仕事と育児の両立に悩むご夫婦のDVDを視聴して、上手くいっていなかったご夫婦に、上司としてどのような対応をすればよかったか、グループで討論しました。普段から職員同士が話し合ってお互いの家庭状況等を把握しておけば、問題が大きくならなかったのではないか、という声が多く聞かれました。差し支えない範囲でプライベート情報などを職場の仲間と共有しておくことが重要であるということでした。また、平成23年度の統計では、6歳未満の子どもを持つ男性の約8割がほぼ家事を行わず、7割が育児を行わないというということのようです。共働き世帯が大多数となった現在は、家事、育児のやり方についても夫婦でコンセンサスを得ておくということも重要であるということです。

女性職員の育成・キャリア形成支援

日本では、改善はされてきているものの、男女平等の程度を表すジェンダーギャップ指数は他国に比べて低くなっています。特に政治や経済分野で低く、女性の管理職の増加が課題です。女性職員のキャリア形成支援には、上司として日頃のコミュニケーションを通じて期待している旨を伝えること、若いうちから多くの経験を積ませ仕事の面白さを感じさせることが重要だということです。
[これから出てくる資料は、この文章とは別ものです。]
Lemma run_extends σ used ops σ' used' k e :
  run σ used ops σ' used' → Forall (λ o, removes k o.1 = false) ops →
  σ !! k = Some e → ∃ e', σ' !! k = Some e' ∧ extends e e'.
Proof.
  intros Hrun. revert e.
  induction Hrun as [|σ used op r σ1 ops σ2 used2 Hd Hs _ IH]; intros e Hops He.
  { by exists e. }
  apply Forall_cons in Hops as [Hop Hops].
  assert (∃ e1, σ1 !! k = Some e1 ∧ extends e e1) as (e1 & H1 & Hx1).
  { destruct Hs; [by eapply post_extends|by exists e|by eapply post_extends|].
    exists e. split; [by eapply partial_keeps|done]. }
  destruct (IH e1 Hops H1) as (e2 & ? & ?). exists e2. split; [done|by etrans].
Qed.

(** Tokens that are stored were drawn, and a drawn token that is not stored
    for [k] is never stored for [k] again. *)
Lemma post_not_holds op σ r σ' used k tok :
  tok ∈ used → drawn op ## used → ¬ holds σ k tok → post op σ r σ' → ¬ holds σ' k tok.
Proof.
  intros Hu Hd Hn Hp (e' & l' & He' & Hl' & Htok). apply Hn. clear Hn.
  destruct op as [now s|k'|check now ids l n evs s|now fresh k' o ttl
    |check now l ttl|l|k'|t|now]; simpl in Hp, Hd.
  - destruct Hp as (s' & _ & _ & _ & ->).
    apply lookup_insert_Some in He' as [(_ & <-)|(_ & ?)]; [done|by repeat eexists].
  - destruct Hp as (e0 & _ & _ & ->). by repeat eexists.
  - destruct Hp as (e0 & s' & evs' & H0 & _ & _ & _ & _ & ->).
    apply lookup_insert_Some in He' as [(<- & <-)|(_ & ?)]; by repeat eexists.
  - destruct Hp as (e0 & t & H0 & _ & _ & _ & _ & ->).
    apply lookup_insert_Some in He' as [(<- & <-)|(_ & ?)]; [|by repeat eexists].
    simpl in Hl'. injection Hl' as <-. simpl in Htok. subst. set_solver.
  - destruct Hp as (e0 & st & t & H0 & Hst & _ & _ & _ & ->).
    apply lookup_insert_Some in He' as [(<- & <-)|(_ & ?)]; [|by repeat eexists].
    simpl in Hl'. injection Hl' as <-. by repeat eexists.
  - destruct Hp as (e0 & H0 & _ & _ & ->).
    apply lookup_insert_Some in He' as [(<- & <-)|(_ & ?)]; [done|by repeat eexists].
  - destruct Hp as (_ & _ & ->). apply lookup_delete_Some in He' as [_ ?].
    by repeat eexists.
  - destruct Hp as (_ & ->). apply map_lookup_filter_Some in He' as [? _].
    by repeat eexists.
  - destruct Hp as (-> & _). apply map_lookup_filter_Some in He' as [? _].
    by repeat eexists.
Qed.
ふわっとした仕事よりも責任ある仕事を積んだ経験は、出産や育児といったライフイベントを経ても、活躍し続ける原動力になるということです。部下に対する期待の伝え方を学ぶケーススタディもありました。

イクボスの存在が組織を変える

イクボスとは、部下やスタッフのワーク・ライフ・バランスを考え、その人のキャリアと人生を応援しながら、組織の業績も結果を出しつつ、自らも仕事と私生活を楽しむことができる上司のことだそうです。横軸にワーク・ライフ・バランスを、縦軸に会社での成果をとって、イクボスの位置づけについて説明されました。イクボスの実践にもやはり職場でのコミュニケーションが大事で、信頼とコミュニケーションは業務効率化の両輪ということだそうです。課長と一般社員に、職場内で情報共有されているか、部下のことを理解しているか、部下の話を聞くか、部下を褒めるかなどのアンケート調査をしたところ、「はい」と回答する割合は、総じて、課長の方が一般職員よりも高くなるようです。上司が思っていることと、部下が感じていることには差があるようで、上司はもっと丁寧に分かりやすく部下に伝えることが必要ということでしょうか。制度づくりから風土を変え、そこから上司(イクボス)を育成することが重要のようです。